Had an x800gto2 that flashed to an x850xt.... then I crossfired it to an x850xt

most recently though... I had 1 gtx 480 that was autographed by ceo of nvidia, then I bought another gtx 480 and rocked two for a while... then I bought a third and rocked 3 for a long time in my rv02e raven case.... then I bought a fourth gtx480 abd put them in a switch 810 and watercooled them all.... so I would have to say I probably rocked 480s fir two generations so possibly the longest gaming card ive owned...
 
Hercules Graphics chip in my father's PC XT, about 1983 through something like 1990. Only game I can recall playing on that one was the old dungeon crawl, the grandfather of all of them, started on Berkeley Unix (I think). Dog was a d, dragon was a D, wand was a w. You walked around rooms whose walls were defined by | and _ . Very 2 D. The game was called.... Hack? I forget. You had to download some ancient graphics interface to get it to work.
 
Geforce 2 GTS 64mb maybe... even though I hated that thing.

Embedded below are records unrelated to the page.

(* ===== verification/DeviceManager.v ===== *)
(** * The device manager ([src/device/device_manager.cpp])

    One worker per device that starts it, reads it, hands the outcome to the
    handlers and restarts it after a transport error; the status summary with its
    heartbeat; and the life of the manager. The worker is written against the device
    interface and its laws; [Stopping] follows the stop request of the main thread
    against a running worker, access by access. *)

From stdpp Require Import gmap.
From S2P Require Import Prelude SensorData DeviceData Modbus Posix SerialPort DeviceInterface ModbusDevice.

Local Open Scope Z_scope.

(** ** The code *)

(** What a worker does that others can see. *)
Inductive action : Type :=
  | DataCall (data : SensorData) (p : ProtocolType)
  | ErrorCall (p : ProtocolType) (code : ReadCode) (error : string) (stats : ProtocolErrorStats)
  | StartAttempt (ok : bool)
  | ReadDone (result : DeviceReadResult)
  | StopCall
  | SleepReconnect.

Definition report_error (protocol : ProtocolType) (result : DeviceReadResult) : bool :=
  negb (stats_empty (rr_stats result))
  || bool_decide (rr_code result = ProtocolError)
  || bool_decide (rr_code result = TransportError)
  || (bool_decide (rr_code result = Timeout) && bool_decide (protocol = ModbusRtu)).

Section worker.
Context `{DeviceInterface D SEnv REnv}.
(** Whether the two [std::function] handlers are set. *)
Context (has_data_handler has_error_handler : bool).

(** The first half of the loop body: the device is started unless it is. *)
Definition ensure_started (started : bool) (d : D) (o : os) (env : SEnv)
    : bool * D * os * list action :=
  if started then (true, d, o, [])
  else
    let '(ok, d, o, error) := start d o env in
    if ok then (true, d, o, [StartAttempt true])
    else
      (false, d, o,
       StartAttempt false ::
       (if has_error_handler
        then [ErrorCall (ds_protocol (get_device_status d)) TransportError error no_stats]
        else []) ++ [SleepReconnect]).

(** The handler calls for one result. *)
Definition handle_result (protocol : ProtocolType) (result : DeviceReadResult) : list action :=
  (match rr_code result, rr_data result with
   | Data, Some data => if has_data_handler then [DataCall data protocol] else []
   | _, _ => []
   end) ++
  (if report_error protocol result && has_error_handler
   then [ErrorCall protocol (rr_code result) (rr_error result) (rr_stats result)]
   else []).

(** The second half of the loop body. *)
Definition read_and_report (d : D) (o : os) (env : REnv)
    : exec (bool * D * os * list action) :=
  '(result, d, o) ← read d o env;
  let protocol := ds_protocol (get_device_status d) in
  let calls := ReadDone result :: handle_result protocol result in
  if bool_decide (rr_code result = TransportError)
  then let '(d, o) := stop d o in Ret (false, d, o, calls ++ [StopCall])
  else Ret (true, d, o, calls).

(** One turn of the loop: [running_], and the answers to [start] and [read]. *)
Record loop_turn : Type := mk_loop_turn {
  lt_running : bool;
  lt_start : SEnv;
  lt_read : REnv;
}.

(** [run_device] from the loop test. *)
Fixpoint run_device_loop (turns : list loop_turn) (started : bool) (d : D) (o : os)
    (trace : list action) : exec (D * os * list action) :=
  match turns with
  | [] => OutOfFuel
  | t :: rest =>
      if negb (lt_running t) then
        let '(d, o) := stop d o in Ret (d, o, trace ++ [StopCall])
      else
        let '(started, d, o, acts) := ensure_started started d o (lt_start t) in
        if negb started then run_device_loop rest false d o (trace ++ acts)
        else
          '(started, d, o, acts') ← read_and_report d o (lt_read t);
          run_device_loop rest started d o (trace ++ acts ++ acts')
  end.

Definition run_device (turns : list loop_turn) (d : D) (o : os) : exec (D * os * list action) :=
  run_device_loop turns false d o [].
End worker.

Arguments loop_turn : clear implicits.

(** ** The manager's own state *)

Record DeviceManager (D : Type) : Type := mk_manager {
  dm_reconnect_interval : Z;       (** seconds *)
  dm_heartbeat_timeout : Z;        (** seconds *)
  dm_devices : list D;
  dm_workers : nat;                (** threads started and not joined *)
  dm_running : bool;
  dm_started_at : Z;               (** [started_at_unix_seconds_] *)
}.
Arguments mk_manager {D}.
Arguments dm_reconnect_interval {D}. Arguments dm_heartbeat_timeout {D}. Arguments dm_devices {D}. Arguments dm_workers {D}.
Arguments dm_running {D}. Arguments dm_started_at {D}.

Definition new_manager {D} (reconnect_interval heartbeat_timeout : Z) : DeviceManager D :=
  mk_manager reconnect_interval heartbeat_timeout [] 0 false 0.

Definition dm_add {D} (m : DeviceManager D) (input : D) : DeviceManager D :=
  if dm_running m then m
  else mk_manager (dm_reconnect_interval m) (dm_heartbeat_timeout m) (dm_devices m ++ [input]) (dm_workers m)
                  (dm_running m) (dm_started_at m).

Definition dm_start {D} (m : DeviceManager D) (now : Z) : DeviceManager D :=
  if dm_running m then m
  else mk_manager (dm_reconnect_interval m) (dm_heartbeat_timeout m) (dm_devices m)
                  (dm_workers m + length (dm_devices m)) true now.

(** [stop_device] is the call made on each device; joining waits for the
    workers, whose last action is to stop their device. *)
Definition dm_stop {D} (stop_device : D → D) (m : DeviceManager D) : DeviceManager D :=
  if negb (dm_running m) && (dm_workers m =? 0)%nat then m
  else mk_manager (dm_reconnect_interval m) (dm_heartbeat_timeout m) (stop_device <$> dm_devices m) 0 false
                  (dm_started_at m).

Section statuses.
Context `{DeviceInterface D SEnv REnv}.

(** The status of one device as [statuses] returns it at time [now]. *)
Definition aged_status (heartbeat_timeout started_at now : Z) (s : DeviceStatus) : DeviceStatus :=
  let heartbeat_reference := if negb (ds_last_update s =? 0) then ds_last_update s else started_at in
  if ds_online s && negb (heartbeat_reference =? 0) && (heartbeat_reference <? now)
     && (u64 heartbeat_timeout <? u64 (now - heartbeat_reference))
  then set_online false s
  else s.

Definition statuses (m : DeviceManager D) (now : Z) : list DeviceStatus :=
  (λ d, aged_status (dm_heartbeat_timeout m) (dm_started_at m) now (get_device_status d))
    <$> dm_devices m.

Fixpoint count_online (l : list DeviceStatus) : nat :=
  match l with
  | [] => 0
  | s :: rest => (if ds_online s then 1 else 0) + count_online rest
  end.

Definition online_count (m : DeviceManager D) (now : Z) : nat := count_online (statuses m now).

(** [statuses().size() - online_count()]: the clock is read twice. *)
Definition offline_count (m : DeviceManager D) (now now' : Z) : nat :=
  length (statuses m now) - online_count m now'.
End statuses.

(** ** Reading a trace *)

(** What the error handler of [main] adds to its counter for one call. *)
Definition call_errors (stats : ProtocolErrorStats) : Z :=
  if stats_empty stats then 1 else stats_total stats.

Definition action_errors (a : action) : Z :=
  match a with ErrorCall _ _ _ stats => call_errors stats | _ => 0 end.
Definition reported_errors (acts : list action) : Z := foldr (λ a, Z.add (action_errors a)) 0 acts.

(** The errors the adapters count themselves. *)
Definition counted_errors (a : action) : Z :=
  match a with
  | StartAttempt false => 1
  | ReadDone result => errors_reported result
  | _ => 0
  end.
Definition device_errors (acts : list action) : Z := foldr (λ a, Z.add (counted_errors a)) 0 acts.

(** A read that ended without data, error or message. *)
Definition is_idle (result : DeviceReadResult) : bool :=
  bool_decide (rr_code result = Timeout) && bool_decide (rr_error result = "").
Definition idle_read (a : action) : Z :=
  match a with ReadDone result => if is_idle result then 1 else 0 | _ => 0 end.
Definition idle_reads (acts : list action) : Z := foldr (λ a, Z.add (idle_read a)) 0 acts.
(** The worker has closed the device, or found it closed. *)
Definition closed_pc (w : worker_pc) : Prop :=
  match w with
  | WTest false | WOpen | WStore _ | WOffline _ | WFinished | WClosing ForOpen _ => True
  | _ => False
  end.

(** The worker makes no further call on the number in the member. *)
Definition spent (s : race) : Prop :=
  worker_at s = Some AtReset ∨
  (rc_fd s < 0 ∧ match worker_at s with Some AtLoad | Some (AtClose _) => False | _ => True end).

(** The main thread is before its call of [close]. *)
Definition before_call (m : main_pc) : Prop :=
  match m with MIdle | MClosing AtTest | MClosing AtLoad | MClosing (AtClose _) => True | _ => False end.

(** What a thread that is closing knows of the descriptors. *)
Definition closing_ok (table : descriptors) (c : option closing) : Prop :=
  match c with
  | Some (AtClose v) => ∀ w, table !! w = Some Device → w = v
  | Some AtReset => ∀ w, table !! w ≠ Some Device
  | _ => True
  end.

(** No device of the worker's is left in the table without a name. *)
Definition known (s : race) (v : Z) : Prop := 0 <= v ∧ (rc_fd s = v ∨ rc_worker s = WStore v).

Record race_inv (s : race) : Prop := mk_race_inv {
  ri_member : ∀ v, rc_table s !! v = Some Device → known s v;
  ri_store : ∀ v, rc_worker s = WStore v → v < 0 ∨ rc_table s !! v = Some Device;
  ri_closed : closed_pc (rc_worker s) → rc_fd s < 0;
  ri_worker : closing_ok (rc_table s) (worker_at s);
  ri_main : closing_ok (rc_table s) (main_at s);
  ri_pre_open : pre_open (rc_worker s) → match main_at s with None | Some AtTest => True | _ => False end;
  ri_opening : match rc_worker s with WClosing ForOpen c => c = AtTest | _ => True end;
  ri_running : rc_running s = match rc_main s with MIdle => true | _ => false end;
  ri_call : before_call (rc_main s) → device_open s ∨ spent s;
  ri_strays : (strays (rc_closes s) <= 1)%nat;
  ri_stray : strays (rc_closes s) ≠ 0%nat →
             ¬ before_call (rc_main s) ∧ spent s ∧ ¬ pre_open (rc_worker s);
  ri_finished : rc_worker s = WFinished → rc_online s = false;
  ri_joined : rc_main s = MDone → rc_worker s = WFinished;
}.

Lemma strays_app a b : strays (a ++ b) = (strays a + strays b)%nat.
Proof. unfold strays. by rewrite filter_app, length_app. Qed.

Lemma strays_one v o : strays [(v, o)] = if decide (o = Some Device) then 0%nat else 1%nat.
Proof.
  unfold strays. case_decide; [rewrite filter_cons_False by (unfold stray; naive_solver) |
    rewrite filter_cons_True by (unfold stray; naive_solver)]; done.
Qed.

Lemma delete_device (table : descriptors) v w : delete v table !! w = Some Device → table !! w = Some Device.
Proof. rewrite lookup_delete_Some. naive_solver. Qed.

Lemma insert_other_device (table : descriptors) v w :
  <[v := Other]> table !! w = Some Device → table !! w = Some Device.
Proof. rewrite lookup_insert_Some. naive_solver. Qed.

Lemma race_start_inv table : (∀ v, table !! v ≠ Some Device) → race_inv (race_start table).
Proof.
  intros Ht. split; cbn; try done; try lia.
  - intros v Hv. by destruct (Ht v).
  - intros _. right. by right.
Qed.

(** The steps of the other parts touch neither the device's descriptor nor the threads. *)
Lemma others_race_inv s s' : others_step s s' → race_inv s → race_inv s'.
Proof.
  intros Hst H.
  assert (∀ v, rc_table s' !! v = Some Device ↔ rc_table s !! v = Some Device) as Ht.
  { intros v. destruct Hst; cbn; rewrite ?lookup_insert_Some, ?lookup_delete_Some; [naive_solver congruence |].
    split; [naive_solver |]. intros. split; [congruence | done]. }
  assert (∀ c, closing_ok (rc_table s) c → closing_ok (rc_table s') c) as Hc.
  { intros [[| | |]|]; cbn; try done; intros Hc; intros w Hw; apply Ht in Hw; by eapply Hc. }
  assert (device_open s → device_open s') as Ho by (intros [v Hv]; exists v; by apply Ht).
  destruct H as [H1 H2 H3 H4 H5 H6 H7 H8 H9 H10 H11 H12 H13].
  assert (∀ v, rc_worker s = WStore v → v < 0 ∨ rc_table s' !! v = Some Device) as H2'
    by (intros v Hv; rewrite Ht; by apply H2).
  assert (∀ v, rc_table s' !! v = Some Device → known s v) as H1' by (intros v Hv; by apply H1, Ht).
  clear H1 H2 Ht. apply Hc in H4, H5. clear Hc.
  destruct Hst; split; cbn in *; try done; intros; destruct H9; auto.
Qed.

Lemma closing_ok_delete table v c : closing_ok table c → closing_ok (delete v table) c.
Proof.
  destruct c as [[| | |]|]; cbn; try done; intros Hc w Hw; apply delete_device in Hw; by eapply Hc.
Qed.

Lemma pre_open_closed w : pre_open w → closed_pc w.
Proof. by destruct w as [| p c | | | | | | |]; [| destruct p | | | | | | |]. Qed.

(** Outside a start, the device's descriptor is the member. *)
Lemma member_device s v : race_inv s → ¬ pre_open (rc_worker s) → rc_table s !! v = Some Device → v = rc_fd s.
Proof. intros H Hp Hv. destruct (ri_member _ H v Hv) as (_ & [-> | Hw]); [done |]. rewrite Hw in Hp. by destruct Hp. Qed.

Arguments strays : simpl never.

Ltac race_unfold := unfold known, device_open, spent, worker_at, main_at in *; cbn in *.
Ltac race_inv_fields :=
  match goal with
  | H : race_inv _ |- _ => pose proof H as Hinv; destruct H as [H1 H2 H3 H4 H5 H6 H7 H8 H9 H10 H11 H12 H13]
  end; split; race_unfold; try done; rewrite ?app_nil_r; auto; try tauto.

Lemma main_race_inv s s' : main_step s s' → race_inv s → race_inv s'.
Proof.
  intros Hst H. destruct Hst as [| run fd table on calls w c fd' table' call next Hc | |].
  all: try destruct Hc; race_inv_fields.
  - intros Hp%pre_open_closed. specialize (H3 Hp). lia.
  - intros u. by apply (member_device _ u Hinv).
  - intros u Hu%delete_device. by apply H1.
  - intros u ->. by destruct H6.
  - by apply closing_ok_delete.
  - intros u Hu. pose proof (delete_device _ _ _ Hu) as Hu'. rewrite (H5 _ Hu') in Hu. by rewrite lookup_delete_eq in Hu.
  - rewrite strays_app, strays_one. destruct (decide (strays calls = 0%nat)); [case_decide; lia | tauto].
  - rewrite strays_app, strays_one. intros Hs. split_and!; [by intros [] | | exact H6].
    destruct (decide (strays calls = 0%nat)) as [Hc0 |]; [| tauto].
    destruct (H9 I) as [[u Hu] | Hsp]; [| done]. rewrite (H5 _ Hu) in Hu.
    rewrite Hc0, decide_True in Hs by done. by destruct Hs.
  - intros u Hu. by destruct (H5 u).
  - intros Hs. destruct (H11 Hs) as (Hm & Hsp & Hp). split_and!; [by intros [] | | exact Hp].
    destruct Hsp as [| [_ Hsp]]; [by left | right]. done.
Qed.

Lemma worker_race_inv s s' : worker_step s s' → race_inv s → race_inv s'.
Proof.
  intros Hst H. destruct Hst as [started | | run fd table on calls p c m fd' table' call next Hc | |
    | run fd table on calls m v Hv Hn | | run fd table on calls m Hneg | | | | | | ? ? ? ? ? p].
  all: try destruct Hc as [Hneg | Hpos | | |].
  all: try destruct started; try destruct p; try destruct stopped; race_inv_fields; try by intros ?%H13.
  all: try by intros u Hu; destruct (H1 u Hu) as (? & [-> | [=]]); auto.
  all: try by intros u Hu%delete_device; destruct (H1 u Hu) as (? & [-> | [=]]); auto.
  all: try by apply closing_ok_delete.
  all: try by intros u Hu; apply (member_device _ u Hinv); [by intros [] |].
  all: try by intros u Hu; pose proof (delete_device _ _ _ Hu) as Hu'; rewrite (H4 _ Hu') in Hu;
    rewrite lookup_delete_eq in Hu.
  all: try by intros Hb; destruct (H9 Hb) as [Hd | [[=] | [? []]]]; by left.
  all: try by intros Hb; destruct (H9 Hb) as [Hd | [[=] | [? _]]]; [by left | lia].
  all: try by intros u Hu; destruct (H4 u).
  all: try by intros _; right; right.
  all: try by intros Hs; destruct (H11 Hs) as (Hm & [[=] | [? []]] & Hp).
  all: try by intros Hs; destruct (H11 Hs) as (Hm & [[=] | [? _]] & Hp); lia.
  all: try by intros Hs; destruct (H11 Hs) as (Hm & [? | [? _]] & Hp); (split_and!;
    [done | first [by left | by right | discriminate] | tauto]).
  all: try by destruct m.
  all: try by intros Hs; destruct m; destruct (H11 Hs) as [[] _].
  all: try (assert (strays calls = 0%nat) as Hc0
      by (by destruct (decide (strays calls = 0%nat)) as [| Hs]; [| destruct (H11 Hs) as (_ & [[=] | [? []]] & _)]);
    rewrite strays_app, strays_one, Hc0; try by case_decide; lia).
  all: try (case_decide as Hd; [done |]; intros _; split_and!; [intros Hb | by left | by intros []];
    by destruct (H9 Hb) as [[u Hu] | [[=] | [? []]]]; rewrite <- (H4 _ Hu) in Hd).
  - specialize (H3 I). lia.
  - intros u [= <-]. by left.
  - intros u [[<- _] | [_ Hu]]%lookup_insert_Some; [auto |]. destruct (H1 u Hu) as (Hu0 & [<- | [=]]).
    specialize (H3 I). lia.
  - intros u [= <-]. right. apply lookup_insert_eq.
  - by destruct m as [| [] | | |]; cbn in *; try tauto.
  - intros u Hu. destruct (H1 u Hu) as (Hu0 & [<- | [= <-]]); [specialize (H3 I); lia | auto].
  - intros _. destruct (H2 v eq_refl); [right; by right | left; by eexists].
Qed.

Nvidia's drivers and the OEMs that made the cards were not so great in the early days.
 
I have a EVGA 7900GTX 512mb card that I used for about 5 years before upgrading my entire system.
 
Not sure what you're talking about. Cards are far more efficient than they used to be. A 770 for example is about twice as powerful as your old 5850 while consuming less power.

Inefficient is the wrong word. Increased power demand for mainstream cards is what I meant. Yes, I know that not everyone has a 5 year old Shuttle w/ a 9450 and a 400W power supply, but I would like more options. Other than the 7870 and the 660, both of which were released over a year ago, there has been nothing. Trying to get as much out of it before it gets replaced (tertiary system).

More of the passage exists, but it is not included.